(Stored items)
* * *

(** * ETL pipeline demo: a shallow embedding of [ETLPipeline] (src/etl_demo.py)
      and of the data set generator (src/dataset_generator.py)

    The pipeline is a pandas program.  A data frame is modelled as the list
    of its rows (the frames of this program carry pandas' default
    [RangeIndex], so position and label coincide), a column operation as the
    corresponding map over the rows, and the pipeline object as a record
    threaded through a small state-and-exception monad.

    Numbers.  Python and pandas store [price], [quantity], [total_amount]
    and every sum of them as IEEE 754 binary64 numbers.  They are modelled
    by [float64]: a rational (the exact value of a finite double), one of
    the two infinities, or NaN.  Every arithmetic operation rounds its exact
    result to the nearest double, ties to even, and overflows to an
    infinity ([b64]); the special values behave as IEEE prescribes (NaN
    compares false with everything, [x / 0] is an infinity or NaN and raises
    nothing).  The sign of zero is not modelled: the only zeros the pipeline
    divides by are sums that start from [+0.0], and those are never
    [-0.0]. *)

From Stdlib Require Import ZArith QArith Qround Qabs Qpower Lia Lqa Ascii String.
From stdpp Require Import base option list strings pretty gmap sorting relations.

Open Scope Z_scope.

(** ** Numbers *)

Inductive float64 : Type :=
  | Fin (q : Q)
  | PInf
  | NInf
  | NaN.

Definition f0 : float64 := Fin 0.

Definition of_Z (z : Z) : float64 := Fin (inject_Z z).

Definition isna (x : float64) : bool :=
  match x with NaN => true | _ => false end.
(** * Phantom mobile wallet adapter: the deeplink session protocol

    A shallow embedding of [PhantomContextProvider] (the React provider that
    talks to the Phantom wallet through deeplinks) and of its two helpers
    [encryptPayload] and [decryptPayload].

    - JavaScript exceptions are values of [result].
    - React state ([useState]) is the record [ProviderState]; a response
      handler cannot read it (a closure sees the values of the render that
      created it), it can only call the setters, so a handler returns the
      list of setter calls it made before it returned or threw.
    - [Linking] (the transport) is the part of [World] that holds the
      registered ['url'] listeners, the URLs given to [openURL] and the
      calls of [remove].
    - The packages the file imports (tweetnacl, bs58, [JSON], [Buffer],
      [URL], [RegExp], @solana/web3.js) are the fields of [Externals]. *)

From Stdlib Require Import List String Ascii Strings.Byte Bool Arith PeanoNat Lia.
Import ListNotations.
Open Scope string_scope.

Set Implicit Arguments.
Set Warnings "-register-all".

(** ** JavaScript values and exceptions *)

Definition bytes := list byte.

Inductive JsError : Type :=
| Error (message : string)
| TypeError (message : string)
| SyntaxError (message : string).

Inductive result (A : Type) : Type :=
| Ok (a : A)
| Throw (e : JsError).
Arguments Ok {A} a.
Arguments Throw {A} e.
Definition add_task_object (docs : list pyval) : outcome pyval :=
  Ok (VObject [("task_uid", VInt 7); ("status", VStr "enqueued")]).

Definition add_fails (docs : list pyval) : outcome pyval :=
  Raise (BackendError "meilisearch").

Definition hit_a : list (string * pyval) :=
  [("id", VStr "a"); ("name", VStr "iPhone 12"); ("price", VInt 900000);
   ("currency", VStr "UGX"); ("vendor", VStr "256700111111")].

Definition hit_b : list (string * pyval) :=
  [("id", VStr "b"); ("name", VStr "iPhone 13"); ("price", VInt 1200000);
   ("currency", VStr "UGX"); ("vendor", VStr "256700222222")].

Definition search_two_hits (query : pyval)
  (search_params : list (string * pyval)) : outcome pyval :=
  Ok (VDict [("hits", VList [VDict hit_a; VDict hit_b]);
             ("estimatedTotalHits", VInt 2);
             ("processingTimeMs", VInt 1)]).

Definition search_no_hits (query : pyval)
  (search_params : list (string * pyval)) : outcome pyval :=
  Ok (VDict [("hits", VList []); ("estimatedTotalHits", VInt 0)]).

Definition photo : Media := mkMedia "1376223850343422" "image/jpeg" None.

(** A photo with a caption. *)
Definition image_with_caption : Message :=
  mkMessage "256700123456" "image" None (Some "Nike shoes 5000")
    (Some photo) None None None.

(** A photo alone. *)
Definition image_alone : Message :=
  mkMessage "256700123456" "image" None None (Some photo) None None None.

(** A message with neither text nor media (a location pin, say). *)
Definition empty_message : Message :=
  mkMessage "256700123456" "location" None None None None None None.

(** A text question. *)
Definition text_question : Message :=
  mkMessage "256700123456" "text" (Some "iphone price") None
    None None None None.

(** The world the graph starts from for a message. *)
Definition prepared (msg : Message) : World :=
  snd (prepare_state download msg (mkWorld ∅ [])).

(** A state that reaches the router after a greeting was classified but
    with no response written yet. *)
Definition greeting_state : gmap string pyval :=
  <["intent" := VStr "greeting"]> (initial_state text_question).
(** * ebook-to-audiobook-converter: text pipeline and synthesis driver

    A shallow embedding of [src/extractors.py] and [src/main.py].

    Python [str] values are sequences of Unicode code points and are
    modelled as [list N]; Python [int] values are modelled as [Z];
    exceptions are values of type [exn] carried by [result]; printing,
    engine calls and file writes are recorded, in program order, in a
    trace of [event]s. *)

From Stdlib Require Import String Ascii DecimalString.
From Stdlib Require Import List NArith ZArith QArith Qround Bool Lia.
Import ListNotations.
Close Scope Q_scope.

(* ================================================================== *)
(** * Python strings *)
(* ================================================================== *)

Module PyStr.

Definition char := N.
Definition str := list char.

(** An ASCII literal as a Python string. *)
Definition lit (s : String.string) : str :=
  map Ascii.N_of_ascii (String.list_ascii_of_string s).

Definition nl : char := 10%N.
Definition space : char := 32%N.
Definition dot : char := 46%N.

(** Decimal rendering of a natural number, as [str(n)] does. *)
Definition dec (n : nat) : str := lit (DecimalString.NilZero.string_of_uint (Nat.to_uint n)).

(** [str.isspace] on one code point; the same table backs [\s] in [re]
    for [str] patterns and the default argument of [str.strip]. *)
Definition isspace (c : char) : bool :=
  ((9 <=? c) && (c <=? 13) || (28 <=? c) && (c <=? 32)
   || (c =? 133) || (c =? 160) || (c =? 5760)
   || (8192 <=? c) && (c <=? 8202)
   || (c =? 8232) || (c =? 8233) || (c =? 8239) || (c =? 8287)
   || (c =? 12288))%N.

(** Truth value of a string: non-empty. *)
Definition truthy (s : str) : bool :=
  match s with [] => false | _ :: _ => true end.

(** [s.replace(old, new)] for a one-character [old]. *)
Definition replace_char (old : char) (new : str) (s : str) : str :=
  flat_map (fun c => if (c =? old)%N then new else [c]) s.

(** [s.split(sep)] for a one-character separator: always at least one
    fragment, and no fragment contains the separator. *)
Fixpoint split (sep : char) (s : str) : list str :=
  match s with
  | [] => [[]]
  | c :: s' =>
      if (c =? sep)%N then [] :: split sep s'
      else match split sep s' with
           | [] => [[c]]
           | f :: fs => (c :: f) :: fs
           end
  end.

Fixpoint lstrip (s : str) : str :=
  match s with
  | [] => []
  | c :: s' => if isspace c then lstrip s' else s
  end.

Definition rstrip (s : str) : str := rev (lstrip (rev s)).

(** [s.strip()] *)
Definition strip (s : str) : str := rstrip (lstrip s).

(** [sep.join(parts)] *)
Fixpoint join (sep : str) (parts : list str) : str :=
  match parts with
  | [] => []
  | [p] => p
  | p :: ps => p ++ sep ++ join sep ps
  end.

(** [s[:n]] for [n >= 0] *)
Definition prefix (n : nat) (s : str) : str := firstn n s.

End PyStr.
Import PyStr.

(* ================================================================== *)
(** * main.py: the chunker *)
(* ================================================================== *)

Module Chunker.

(** The list comprehension of [split_text]:
    [[s.strip() + '.' for s in text.replace('\n', ' ').split('.') if s.strip()]] *)
Definition sentences (text : str) : list str :=
  map (fun s => strip s ++ [dot])
      (filter (fun s => truthy (strip s))
              (split dot (replace_char nl [space] text))).

(** One iteration of the [for sentence in sentences] loop; the state is
    the pair [(chunks, current_chunk)]. *)
Definition step (chunk_size : Z) (st : list str * str) (sentence : str)
  : list str * str :=
  let (chunks, current_chunk) := st in
  if (Z.of_nat (length current_chunk) + Z.of_nat (length sentence) >? chunk_size)%Z
     && truthy current_chunk
  then (chunks ++ [current_chunk], sentence)
  else if truthy current_chunk
       then (chunks, current_chunk ++ [space] ++ sentence)
       else (chunks, sentence).

Definition split_text (text : str) (chunk_size : Z) : list str :=
  let (chunks, current_chunk) :=
    fold_left (step chunk_size) (sentences text) ([], []) in
  if truthy current_chunk then chunks ++ [current_chunk] else chunks.

(** The loop of [split_text] as a recursive function on the remaining
    sentences; [split_text_pack] below relates it to the loop. *)
Fixpoint pack (chunk_size : Z) (current_chunk : str) (sents : list str)
  : list str :=
  match sents with
  | [] => if truthy current_chunk then [current_chunk] else []
  | sentence :: rest =>
      if (Z.of_nat (length current_chunk) + Z.of_nat (length sentence) >? chunk_size)%Z
         && truthy current_chunk
      then current_chunk :: pack chunk_size sentence rest
      else pack chunk_size
                (if truthy current_chunk
                 then current_chunk ++ [space] ++ sentence
                 else sentence) rest
  end.

End Chunker.
Import Chunker.

(* ================================================================== *)
(** * Exceptions *)
(* ================================================================== *)

Inductive exn : Type :=
| FileNotFoundError (msg : str)
| ValueError (msg : str)
| NotImplementedError (msg : str)
| Exception (msg : str).

(** [str(e)] *)
Definition str_of_exn (e : exn) : str :=
  match e with
  | FileNotFoundError m | ValueError m | NotImplementedError m | Exception m => m
  end.

Inductive result (A : Type) : Type :=
| Ok (a : A)
| Raise (e : exn).
Arguments Ok {A} a.
Arguments Raise {A} e.

Definition bind {A B : Type} (r : result A) (k : A -> result B) : result B :=
  match r with
  | Ok a => k a
  | Raise e => Raise e
  end.

Declare Scope py_scope.
Delimit Scope py_scope with py.
Notation "x <- r ;; k" := (bind r (fun x => k))
  (at level 61, r at next level, right associativity) : py_scope.

(** [for x in xs: acc.append(f(x))] where [f] may raise. *)
Fixpoint mapM {A B : Type} (f : A -> result B) (xs : list A) : result (list B) :=
  match xs with
  | [] => Ok []
  | x :: xs' =>
      (y <- f x ;; ys <- mapM f xs' ;; Ok (y :: ys))%py
  end.

(* ================================================================== *)
(** * The fragment of [re] that extractors.py uses *)
(* ================================================================== *)

Module Re.

(** A pattern is a sequence of character classes, each taken once, or
    repeated greedily ([*], [+]). *)
Inductive quant : Type := One | Star | Plus.
Definition atom : Type := ((char -> bool) * quant)%type.
Definition pattern : Type := list atom.

(** Greedy repetition with backtracking: take as many characters of the
    class as possible, and give them back one at a time while the rest of
    the pattern, [k], fails.  The result is the number of characters
    matched. *)
Fixpoint match_star (f : char -> bool) (k : str -> option nat) (s : str)
  : option nat :=
  match s with
  | [] => k []
  | c :: s' =>
      if f c
      then match match_star f k s' with
           | Some n => Some (S n)
           | None => k s
           end
      else k s
  end.

(** The match of pattern [p] at the start of [s], if there is one. *)
Fixpoint match_here (p : pattern) (s : str) : option nat :=
  match p with
  | [] => Some 0
  | (f, One) :: p' =>
      match s with
      | c :: s' => if f c then option_map S (match_here p' s') else None
      | [] => None
      end
  | (f, Star) :: p' => match_star f (match_here p') s
  | (f, Plus) :: p' =>
      match s with
      | c :: s' =>
          if f c then option_map S (match_star f (match_here p') s') else None
      | [] => None
      end
  end.

(** [re.sub]: scan left to right, replace each leftmost match by
    [repl matched_text] and resume after it.  [skip] counts the
    characters of [s] that still belong to the match just replaced.
    Every pattern of this program consumes at least one character; an
    empty match is not a match here. *)
Fixpoint sub_from (p : pattern) (repl : str -> str) (skip : nat) (s : str)
  : str :=
  match s with
  | [] => []
  | c :: s' =>
      match skip with
      | S k => sub_from p repl k s'
      | O =>
          match match_here p s with
          | Some (S n) => repl (firstn (S n) s) ++ sub_from p repl n s'
          | _ => c :: sub_from p repl 0 s'
          end
      end
  end.

Definition sub (p : pattern) (repl : str -> str) (s : str) : str :=
  sub_from p repl 0 s.

Definition just (a : char) : char -> bool := fun c => (c =? a)%N.

(** [[.!?]] *)
Definition sentence_end (c : char) : bool :=
  ((c =? 46) || (c =? 33) || (c =? 63))%N.

(** [[A-Za-z]] *)
Definition ascii_letter (c : char) : bool :=
  ((65 <=? c) && (c <=? 90) || (97 <=? c) && (c <=? 122))%N.

End Re.

(* ================================================================== *)
(** * extractors.py *)
(* ================================================================== *)

Module Extractors.

Inductive item_type : Type := ITEM_DOCUMENT | ITEM_OTHER.

Record Item : Type := {
  get_type : item_type;
  get_content : list Byte.byte
}.

(** What the program takes from the operating system, the Python
    runtime, ebooklib and BeautifulSoup. *)
Record Platform : Type := {
  (** [os.path.exists] *)
  os_path_exists : str -> bool;
  (** [os.path.splitext] *)
  os_path_splitext : str -> str * str;
  (** [str.lower] *)
  str_lower : str -> str;
  (** the characters [\d] matches in a [str] pattern *)
  re_digit : char -> bool;
  (** [epub.read_epub(path).get_items()] *)
  read_epub : str -> result (list Item);
  (** [bytes.decode('utf-8')] *)
  decode_utf8 : list Byte.byte -> result str;
  (** [BeautifulSoup(content, 'html.parser').get_text()] *)
  soup_get_text : str -> str
}.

* * *

Within the data above, find the lines that contain the word "VDict" and copy each of them.

Response:
  Ok (VDict [("hits", VList [VDict hit_a; VDict hit_b]);
  Ok (VDict [("hits", VList []); ("estimatedTotalHits", VInt 0)]).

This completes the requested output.